Ciencia
Medioambiente

La ciencia española celebra otro éxito en i+D: convierten los residuos de yeso de las obras en un mineral raro que atrapa CO2 y no necesita agua

  • Naiara Philpotts
  • Editora formada en la Universidad de Buenos Aires, con posgrado en lectura crítica. Escribo sobre ciencia, tecnología y actualidad. Soy escritora de novelas y gran aficionada a la ciencia ficción.

Un equipo del Instituto Andaluz de Ciencias de la Tierra (IACT), centro mixto del Consejo Superior de Investigaciones Científicas (CSIC), desarrolló un proceso que convierte los residuos de yeso de las obras de construcción en un mineral raro en la naturaleza, la vaterita. La técnica captura dióxido de carbono (CO2) durante la conversión y no necesita agua adicional.

El hallazgo se publicó en la revista científica Advanced Functional Materials en febrero de 2026, en un trabajo conjunto con el Instituto de Ciencias de la Tierra de la Universidad Grenoble Alpes, vinculado al Centro Nacional de Investigación Científica de Francia (CNRS), y la empresa química alemana BASF.

El estudio está firmado por Carlos Pimentel y German Montes-Hernández, de la Universidad Grenoble Alpes y el CNRS; Pablo Almarza-Cifuentes y Alexander Van Driessche, del IACT-CSIC; y Matthias Kellermeier, de BASF.

¿Cómo logra el CSIC convertir los residuos de yeso en un mineral raro que atrapa CO2?

El proceso consiste en disolver polvo de yeso en una solución acuosa rica en carbonatos, a temperatura ambiente y sin aditivos químicos ni horno.
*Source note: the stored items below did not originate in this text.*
(** * Paystub analyzer: the label-anchored field extractor of [app.py]

    A shallow embedding of [src/app.py]:

    - [extract_text_from_pdf_bytes] (text acquisition with OCR fallback),
    - [money_re] and the regular expression built in [find_best_pattern],
    - [find_best_pattern] (the running-best scan),
    - the loop that fills [extracted] (value normalisation),
    - the editable defaults and the summary arithmetic,
    - the withholding check: the annual figures, [estimate_federal_tax_simple]
      and the message chosen from the difference.

    Python strings are lists of characters; a character is an 8-bit code
    point ([ascii]), so the model covers ASCII and Latin-1 text. Python
    floats are Rocq's primitive binary64 floats, and [float(s)] rounds
    the decimal it reads to the nearest of them. The functions of the
    [re] module are given by a small backtracking matcher that lists the
    ways a pattern can match in the order a backtracking engine tries
    them; the head of that list is the match the engine reports. Calls
    that can raise return an [outcome]. The libraries behind the text
    acquisition are parameters; the similarity score of rapidfuzz is a
    parameter of [find_best_pattern], with a model of it after the spec.

    The file has three parts: the model, the vocabulary in which the
    properties are stated, and the properties: the lemmas, the claims
    C1 to C10 of the specification, and further properties X1 to X13 of
    the code. *)

From stdpp Require Import gmap strings.
From Stdlib Require Import Ascii String Bool Arith Lia ZArith QArith Floats.
From Stdlib Require Import List Permutation.
Import ListNotations.

Close Scope Q_scope.

(** ** Characters and strings *)

Abbreviation str := (list ascii) (only parsing).

Definition chars (s : string) : str := list_ascii_of_string s.

Definition code (c : ascii) : nat := nat_of_ascii c.

Definition in_range (lo hi : nat) (c : ascii) : bool :=
  (lo <=? code c) && (code c <=? hi).

(** [[0-9]] *)
Definition is_digit (c : ascii) : bool := in_range 48 57 c.

(** [str.isspace] and the class [\s] on code points below 256. *)
Definition is_space (c : ascii) : bool :=
  in_range 9 13 c || in_range 28 32 c || (code c =? 133) || (code c =? 160).

(** [.] without DOTALL: anything but a line feed. *)
Definition is_dot (c : ascii) : bool := negb (code c =? 10).

Definition is_char (a c : ascii) : bool := code c =? code a.

(** [str.lower] on one code point below 256. *)
Definition lower_char (c : ascii) : ascii :=
  if in_range 65 90 c || (in_range 192 222 c && negb (code c =? 215))
  then ascii_of_nat (code c + 32)
  else c.

Definition lower (s : str) : str := map lower_char s.

(** A literal character under [re.IGNORECASE]. *)
Definition is_char_ci (a c : ascii) : bool := code (lower_char c) =? code (lower_char a).

(** [s.replace(",", "")] *)
Definition remove_commas (s : str) : str :=
  List.filter (fun c => negb (is_char "," c)) s.

Fixpoint lstrip (s : str) : str :=
  match s with
  | c :: s' => if is_space c then lstrip s' else s
  | [] => []
  end.

Definition rstrip (s : str) : str := rev (lstrip (rev s)).

(** [s.strip()] *)
Definition strip (s : str) : str := rstrip (lstrip s).

Definition newline : ascii := ascii_of_nat 10.

(** [a == b] *)
Definition str_eqb (a b : str) : bool :=
  if List.list_eq_dec Ascii.ascii_dec a b then true else false.

(** [s[a:b]] for [0 <= a <= b] *)
Definition slice (s : str) (a b : nat) : str := firstn (b - a) (skipn a s).

(** ** Regular expressions as [re] matches them *)

Module Re.

Inductive regex : Type :=
| Eps
| Chr (p : ascii -> bool)
| Seq (r1 r2 : regex)
| Rep (r : regex) (lo : nat) (hi : option nat)
| Grp (r : regex).

(** A matcher state: the input still to read, and what group 1 holds. *)
Abbreviation mstate := (list ascii * option (list ascii))%type (only parsing).

(** Greedy repetition between [lo] and [hi] times: one more round of [f]
    is tried before stopping. *)
Fixpoint rep (f : mstate -> list mstate) (lo hi : nat) (st : mstate) : list mstate :=
  match hi with
  | 0 => if lo =? 0 then [st] else []
  | S hi' => flat_map (rep f (pred lo) hi') (f st) ++ (if lo =? 0 then [st] else [])
  end.

(** All the ways [r] matches a prefix of the input, in the order a
    backtracking engine finds them. An unbounded repetition runs at most
    once per remaining character: the bodies used here read at least one
    character each round. *)
Fixpoint run (r : regex) (st : mstate) : list mstate :=
  match r with
  | Eps => [st]
  | Chr p =>
      match fst st with
      | c :: s' => if p c then [(s', snd st)] else []
      | [] => []
      end
  | Seq r1 r2 => flat_map (run r2) (run r1 st)
  | Rep r lo hi =>
      rep (run r) lo (match hi with Some h => h | None => length (fst st) end) st
  | Grp r =>
      map (fun st' => (fst st', Some (firstn (length (fst st) - length (fst st')) (fst st))))
          (run r st)
  end.

Definition opt (r : regex) : regex := Rep r 0 (Some 1).

Fixpoint lit_ci (s : str) : regex :=
  match s with
  | [] => Eps
  | a :: s' => Seq (Chr (is_char_ci a)) (lit_ci s')
  end.

(** A match object. *)
Record Match : Type := mkMatch {
  m_start : nat;
  m_end : nat;
  group0 : str;
  group1 : option str
}.

Definition consumed (s : str) (st : mstate) : nat := length s - length (fst st).

Definition mk (s : str) (pos : nat) (st : mstate) : Match :=
  {| m_start := pos;
     m_end := pos + consumed s st;
     group0 := firstn (consumed s st) s;
     group1 := snd st |}.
De esa reacción resulta la vaterita, un polimorfo del carbonato de calcio poco frecuente en la naturaleza, con una pureza superior al 95 %.

Las partículas obtenidas presentan además una alta superficie específica, de entre 9 y 22 metros cuadrados por gramo, lo que las hace muy reactivas.
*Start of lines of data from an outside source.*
Lemma reconcile_makes_set_exact_witness :
  isConnected (wsClient (serving ["A"; "B"])) = true /\
  activeSubscriptions
    (fst (updateMasterSubscriptions (serving ["A"; "B"]) ["C"; "B"; "C"]))
  = ["B"; "C"] /\
  forall m,
    In m (activeSubscriptions
            (fst (updateMasterSubscriptions (serving ["A"; "B"])
                    ["C"; "B"; "C"])))
    <-> In m ["C"; "B"; "C"].
Proof.
  split; [reflexivity|]. split; [reflexivity|].
  exact (proj1 (reconcile_makes_set_exact (serving ["A"; "B"])
                  ["C"; "B"; "C"] eq_refl)).
Defined.

(** The loops one by one, whatever the socket. *)
Lemma reconcile_eq (s : Server) (masters : list string) :
  reconcile s masters =
  let activeMasters := toSet [] masters in
  let r1 := subscribeNew (wsClient s) (activeSubscriptions s) activeMasters in
  let r2 := unsubscribeGone (wsClient s) activeMasters (fst r1) in
  ({| wsClient := wsClient s;
      activeSubscriptions := fst r2;
      connectTimer := connectTimer s;
      exited := exited s;
      awaited := awaited s |}, snd r1 ++ snd r2).
Proof.
  unfold reconcile.
  destruct (subscribeNew _ _ _) as [subs1 acts1]. simpl.
  destruct (unsubscribeGone _ _ _) as [subs2 acts2]. reflexivity.
Qed.

Lemma reconcile_set (s : Server) (masters : list string) (m : string) :
  In m (activeSubscriptions (fst (reconcile s masters))) <-> In m masters.
Proof.
  rewrite reconcile_eq. simpl.
  rewrite unsubscribeGone_fst, filter_In, subscribeNew_In, has_In, toSet_In.
  simpl. tauto.
Qed.

(** On a socket that is not open the loops send nothing. *)
Lemma subscribeNew_quiet (c : WsClient) (masters subs : list string)
    (cmd : Command) :
  isConnected c = false -> ~ In (Send cmd) (snd (subscribeNew c subs masters)).
Proof.
  intros Hc. revert subs. induction masters as [|x rest IH]; intros subs;
    [intros []|].
  destruct (has subs x) eqn:Hx.
  - rewrite subscribeNew_known by exact Hx. apply IH.
  - rewrite subscribeNew_new by exact Hx. simpl snd.
    unfold subscribeToAccount. rewrite Hc. simpl.
    intros [H|H]; [discriminate H | exact (IH _ H)].
Qed.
«Esto es crucial porque no solo permite capturar y almacenar carbono en el propio material, sino que también contribuye a reducir de forma indirecta las emisiones asociadas a la industria del cemento convencional, la cual es responsable de aproximadamente el 8 % de las emisiones globales de CO2», explica Alexander Van Driessche, investigador del IACT-CSIC.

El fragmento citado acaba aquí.